_Try it_: Here is the task for the records below: repeat exactly the lines from the one with "Inductive controller := Free" to the one with "accepted : list", both included, and nothing else.

Saved entries
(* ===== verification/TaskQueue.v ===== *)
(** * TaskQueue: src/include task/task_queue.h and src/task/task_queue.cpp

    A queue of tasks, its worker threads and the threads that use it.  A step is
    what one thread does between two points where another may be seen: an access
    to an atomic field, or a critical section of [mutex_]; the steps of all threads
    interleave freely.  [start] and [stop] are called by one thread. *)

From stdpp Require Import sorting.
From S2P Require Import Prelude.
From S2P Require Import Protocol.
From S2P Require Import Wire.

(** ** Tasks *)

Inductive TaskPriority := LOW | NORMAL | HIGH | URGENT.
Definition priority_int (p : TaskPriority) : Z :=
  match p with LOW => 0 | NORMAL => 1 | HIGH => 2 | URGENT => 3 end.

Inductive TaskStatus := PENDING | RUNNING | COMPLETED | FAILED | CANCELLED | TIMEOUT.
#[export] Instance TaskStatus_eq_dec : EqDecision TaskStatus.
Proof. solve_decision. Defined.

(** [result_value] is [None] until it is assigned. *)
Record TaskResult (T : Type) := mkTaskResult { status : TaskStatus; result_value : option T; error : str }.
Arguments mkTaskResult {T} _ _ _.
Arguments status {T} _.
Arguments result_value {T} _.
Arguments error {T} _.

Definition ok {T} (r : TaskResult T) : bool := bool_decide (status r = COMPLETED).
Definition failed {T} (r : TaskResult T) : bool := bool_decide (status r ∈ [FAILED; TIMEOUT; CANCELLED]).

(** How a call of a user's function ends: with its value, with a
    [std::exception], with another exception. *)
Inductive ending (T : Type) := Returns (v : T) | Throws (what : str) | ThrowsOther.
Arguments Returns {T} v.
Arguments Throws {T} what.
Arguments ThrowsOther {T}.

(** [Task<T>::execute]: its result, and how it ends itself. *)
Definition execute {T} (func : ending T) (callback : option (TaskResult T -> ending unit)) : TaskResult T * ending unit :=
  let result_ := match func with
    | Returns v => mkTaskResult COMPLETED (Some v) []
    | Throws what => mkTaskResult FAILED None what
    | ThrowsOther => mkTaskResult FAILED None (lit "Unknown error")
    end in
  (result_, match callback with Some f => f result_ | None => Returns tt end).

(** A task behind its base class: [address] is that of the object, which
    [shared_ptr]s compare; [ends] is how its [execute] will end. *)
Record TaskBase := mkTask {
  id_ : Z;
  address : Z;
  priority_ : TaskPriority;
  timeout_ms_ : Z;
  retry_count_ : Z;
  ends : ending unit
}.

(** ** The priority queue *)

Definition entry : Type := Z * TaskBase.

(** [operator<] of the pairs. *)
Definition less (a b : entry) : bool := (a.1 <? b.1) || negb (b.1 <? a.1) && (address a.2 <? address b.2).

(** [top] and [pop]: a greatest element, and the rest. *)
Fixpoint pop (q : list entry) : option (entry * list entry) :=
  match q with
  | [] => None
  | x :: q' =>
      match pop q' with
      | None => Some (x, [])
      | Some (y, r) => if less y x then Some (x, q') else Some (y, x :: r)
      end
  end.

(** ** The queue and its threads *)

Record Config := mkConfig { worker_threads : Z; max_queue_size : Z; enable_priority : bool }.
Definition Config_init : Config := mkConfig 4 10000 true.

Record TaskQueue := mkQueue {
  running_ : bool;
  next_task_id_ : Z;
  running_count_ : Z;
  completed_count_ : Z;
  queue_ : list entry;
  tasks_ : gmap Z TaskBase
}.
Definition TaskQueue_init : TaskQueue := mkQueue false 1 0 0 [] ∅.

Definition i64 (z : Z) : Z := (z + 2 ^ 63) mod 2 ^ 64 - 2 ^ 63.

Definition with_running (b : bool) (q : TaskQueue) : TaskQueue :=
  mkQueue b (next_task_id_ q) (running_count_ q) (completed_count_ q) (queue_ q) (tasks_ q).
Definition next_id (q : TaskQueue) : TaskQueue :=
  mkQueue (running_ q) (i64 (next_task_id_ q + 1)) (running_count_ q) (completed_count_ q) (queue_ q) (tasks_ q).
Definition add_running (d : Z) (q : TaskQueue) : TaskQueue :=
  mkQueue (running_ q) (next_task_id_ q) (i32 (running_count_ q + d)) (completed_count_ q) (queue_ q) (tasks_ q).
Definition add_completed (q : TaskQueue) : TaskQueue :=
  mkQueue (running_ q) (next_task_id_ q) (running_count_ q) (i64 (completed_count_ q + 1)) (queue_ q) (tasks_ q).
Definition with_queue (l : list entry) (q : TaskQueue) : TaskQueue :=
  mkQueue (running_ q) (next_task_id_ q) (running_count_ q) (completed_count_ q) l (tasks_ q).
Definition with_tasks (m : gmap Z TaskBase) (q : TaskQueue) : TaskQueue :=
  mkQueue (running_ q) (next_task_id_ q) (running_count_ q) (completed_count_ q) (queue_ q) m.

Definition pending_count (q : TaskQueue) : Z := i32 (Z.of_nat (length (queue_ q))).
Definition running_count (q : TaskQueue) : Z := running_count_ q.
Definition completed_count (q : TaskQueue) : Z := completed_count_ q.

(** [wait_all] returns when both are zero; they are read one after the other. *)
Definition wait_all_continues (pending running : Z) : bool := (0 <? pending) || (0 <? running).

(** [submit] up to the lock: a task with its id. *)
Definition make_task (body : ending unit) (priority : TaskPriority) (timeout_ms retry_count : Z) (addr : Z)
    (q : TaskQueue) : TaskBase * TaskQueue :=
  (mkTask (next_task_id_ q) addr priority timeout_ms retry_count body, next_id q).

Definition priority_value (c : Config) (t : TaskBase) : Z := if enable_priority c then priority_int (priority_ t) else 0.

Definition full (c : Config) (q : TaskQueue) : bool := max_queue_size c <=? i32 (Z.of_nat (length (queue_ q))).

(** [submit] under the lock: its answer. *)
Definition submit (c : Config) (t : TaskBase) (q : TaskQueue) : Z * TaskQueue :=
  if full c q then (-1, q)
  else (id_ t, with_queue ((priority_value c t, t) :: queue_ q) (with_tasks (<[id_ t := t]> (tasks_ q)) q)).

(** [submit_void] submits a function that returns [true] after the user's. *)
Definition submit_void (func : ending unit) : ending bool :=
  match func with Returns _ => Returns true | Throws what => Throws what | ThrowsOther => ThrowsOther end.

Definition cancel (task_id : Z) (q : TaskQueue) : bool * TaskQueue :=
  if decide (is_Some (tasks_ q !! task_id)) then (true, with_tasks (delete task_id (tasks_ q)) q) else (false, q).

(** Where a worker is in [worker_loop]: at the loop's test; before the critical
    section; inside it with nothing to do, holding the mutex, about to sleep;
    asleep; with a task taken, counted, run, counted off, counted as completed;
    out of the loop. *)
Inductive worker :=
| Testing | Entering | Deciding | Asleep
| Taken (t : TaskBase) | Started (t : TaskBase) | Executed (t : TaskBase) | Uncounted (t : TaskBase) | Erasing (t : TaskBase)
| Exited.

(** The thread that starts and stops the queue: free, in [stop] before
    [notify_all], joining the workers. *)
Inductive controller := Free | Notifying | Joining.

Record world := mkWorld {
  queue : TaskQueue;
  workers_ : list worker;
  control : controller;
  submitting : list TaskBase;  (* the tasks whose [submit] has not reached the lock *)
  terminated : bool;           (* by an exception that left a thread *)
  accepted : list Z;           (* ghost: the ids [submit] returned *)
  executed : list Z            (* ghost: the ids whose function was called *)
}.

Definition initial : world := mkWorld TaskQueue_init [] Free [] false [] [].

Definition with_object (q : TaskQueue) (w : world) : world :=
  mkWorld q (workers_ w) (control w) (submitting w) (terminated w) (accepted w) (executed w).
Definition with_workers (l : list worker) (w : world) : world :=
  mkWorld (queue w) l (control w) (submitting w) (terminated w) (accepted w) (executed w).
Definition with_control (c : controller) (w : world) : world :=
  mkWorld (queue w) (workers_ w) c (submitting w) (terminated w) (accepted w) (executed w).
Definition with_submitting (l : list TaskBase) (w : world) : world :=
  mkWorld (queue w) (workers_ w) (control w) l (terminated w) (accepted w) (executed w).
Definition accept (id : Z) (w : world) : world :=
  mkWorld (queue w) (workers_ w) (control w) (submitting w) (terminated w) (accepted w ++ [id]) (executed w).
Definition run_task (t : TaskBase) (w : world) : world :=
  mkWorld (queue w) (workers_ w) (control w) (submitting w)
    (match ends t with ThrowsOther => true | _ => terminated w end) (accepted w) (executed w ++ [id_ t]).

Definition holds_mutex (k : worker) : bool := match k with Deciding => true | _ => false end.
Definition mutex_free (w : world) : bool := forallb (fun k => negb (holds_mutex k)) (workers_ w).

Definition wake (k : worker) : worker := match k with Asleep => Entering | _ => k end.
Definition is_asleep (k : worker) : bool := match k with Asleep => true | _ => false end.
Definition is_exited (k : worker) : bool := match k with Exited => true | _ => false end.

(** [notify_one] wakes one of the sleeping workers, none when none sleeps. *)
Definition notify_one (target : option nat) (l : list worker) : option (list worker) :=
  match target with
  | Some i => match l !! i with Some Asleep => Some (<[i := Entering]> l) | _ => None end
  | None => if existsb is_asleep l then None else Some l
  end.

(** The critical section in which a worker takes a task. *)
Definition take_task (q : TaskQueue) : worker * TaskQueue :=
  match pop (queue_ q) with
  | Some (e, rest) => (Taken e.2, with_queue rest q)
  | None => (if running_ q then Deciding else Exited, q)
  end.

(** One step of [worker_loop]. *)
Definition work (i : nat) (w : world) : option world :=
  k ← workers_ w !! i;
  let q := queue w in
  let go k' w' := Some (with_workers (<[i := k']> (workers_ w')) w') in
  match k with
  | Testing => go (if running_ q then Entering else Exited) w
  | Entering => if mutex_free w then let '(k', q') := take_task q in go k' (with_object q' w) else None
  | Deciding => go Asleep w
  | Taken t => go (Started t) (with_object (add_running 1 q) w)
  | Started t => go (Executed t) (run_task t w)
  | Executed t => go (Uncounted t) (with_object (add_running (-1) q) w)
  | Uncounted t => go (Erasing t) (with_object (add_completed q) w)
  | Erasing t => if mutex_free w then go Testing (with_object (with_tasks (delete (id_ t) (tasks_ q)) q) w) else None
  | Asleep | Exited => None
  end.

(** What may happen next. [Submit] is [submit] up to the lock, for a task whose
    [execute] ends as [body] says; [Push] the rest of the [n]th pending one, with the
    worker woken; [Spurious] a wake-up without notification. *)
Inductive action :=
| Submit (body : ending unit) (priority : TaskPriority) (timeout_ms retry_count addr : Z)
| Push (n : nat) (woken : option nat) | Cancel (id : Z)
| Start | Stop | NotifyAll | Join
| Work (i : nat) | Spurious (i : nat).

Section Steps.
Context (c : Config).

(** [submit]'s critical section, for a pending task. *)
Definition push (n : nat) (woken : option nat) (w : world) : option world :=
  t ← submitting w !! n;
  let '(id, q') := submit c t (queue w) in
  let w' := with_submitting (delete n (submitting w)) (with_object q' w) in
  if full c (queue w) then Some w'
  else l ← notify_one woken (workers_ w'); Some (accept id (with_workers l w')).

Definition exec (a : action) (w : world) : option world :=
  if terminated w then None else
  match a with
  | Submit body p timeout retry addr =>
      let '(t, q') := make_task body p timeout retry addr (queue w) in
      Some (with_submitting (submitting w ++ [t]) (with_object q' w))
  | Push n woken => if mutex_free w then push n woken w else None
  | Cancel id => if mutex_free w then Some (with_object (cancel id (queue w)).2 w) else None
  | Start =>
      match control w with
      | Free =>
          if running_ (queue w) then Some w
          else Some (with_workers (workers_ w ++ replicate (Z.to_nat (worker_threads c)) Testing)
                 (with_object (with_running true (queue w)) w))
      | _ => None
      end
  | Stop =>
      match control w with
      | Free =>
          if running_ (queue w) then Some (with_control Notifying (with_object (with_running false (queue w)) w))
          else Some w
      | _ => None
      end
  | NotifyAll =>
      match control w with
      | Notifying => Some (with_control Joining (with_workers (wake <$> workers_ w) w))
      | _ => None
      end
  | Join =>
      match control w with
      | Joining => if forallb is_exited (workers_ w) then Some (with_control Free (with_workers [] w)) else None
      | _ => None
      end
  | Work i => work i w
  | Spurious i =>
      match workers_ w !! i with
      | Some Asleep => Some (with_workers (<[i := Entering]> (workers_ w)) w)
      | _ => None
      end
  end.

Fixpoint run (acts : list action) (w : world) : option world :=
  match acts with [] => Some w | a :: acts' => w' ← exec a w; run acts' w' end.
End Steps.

_Finished task_:
Inductive controller := Free | Notifying | Joining.

Record world := mkWorld {
  queue : TaskQueue;
  workers_ : list worker;
  control : controller;
  submitting : list TaskBase;  (* the tasks whose [submit] has not reached the lock *)
  terminated : bool;           (* by an exception that left a thread *)
  accepted : list Z;           (* ghost: the ids [submit] returned *)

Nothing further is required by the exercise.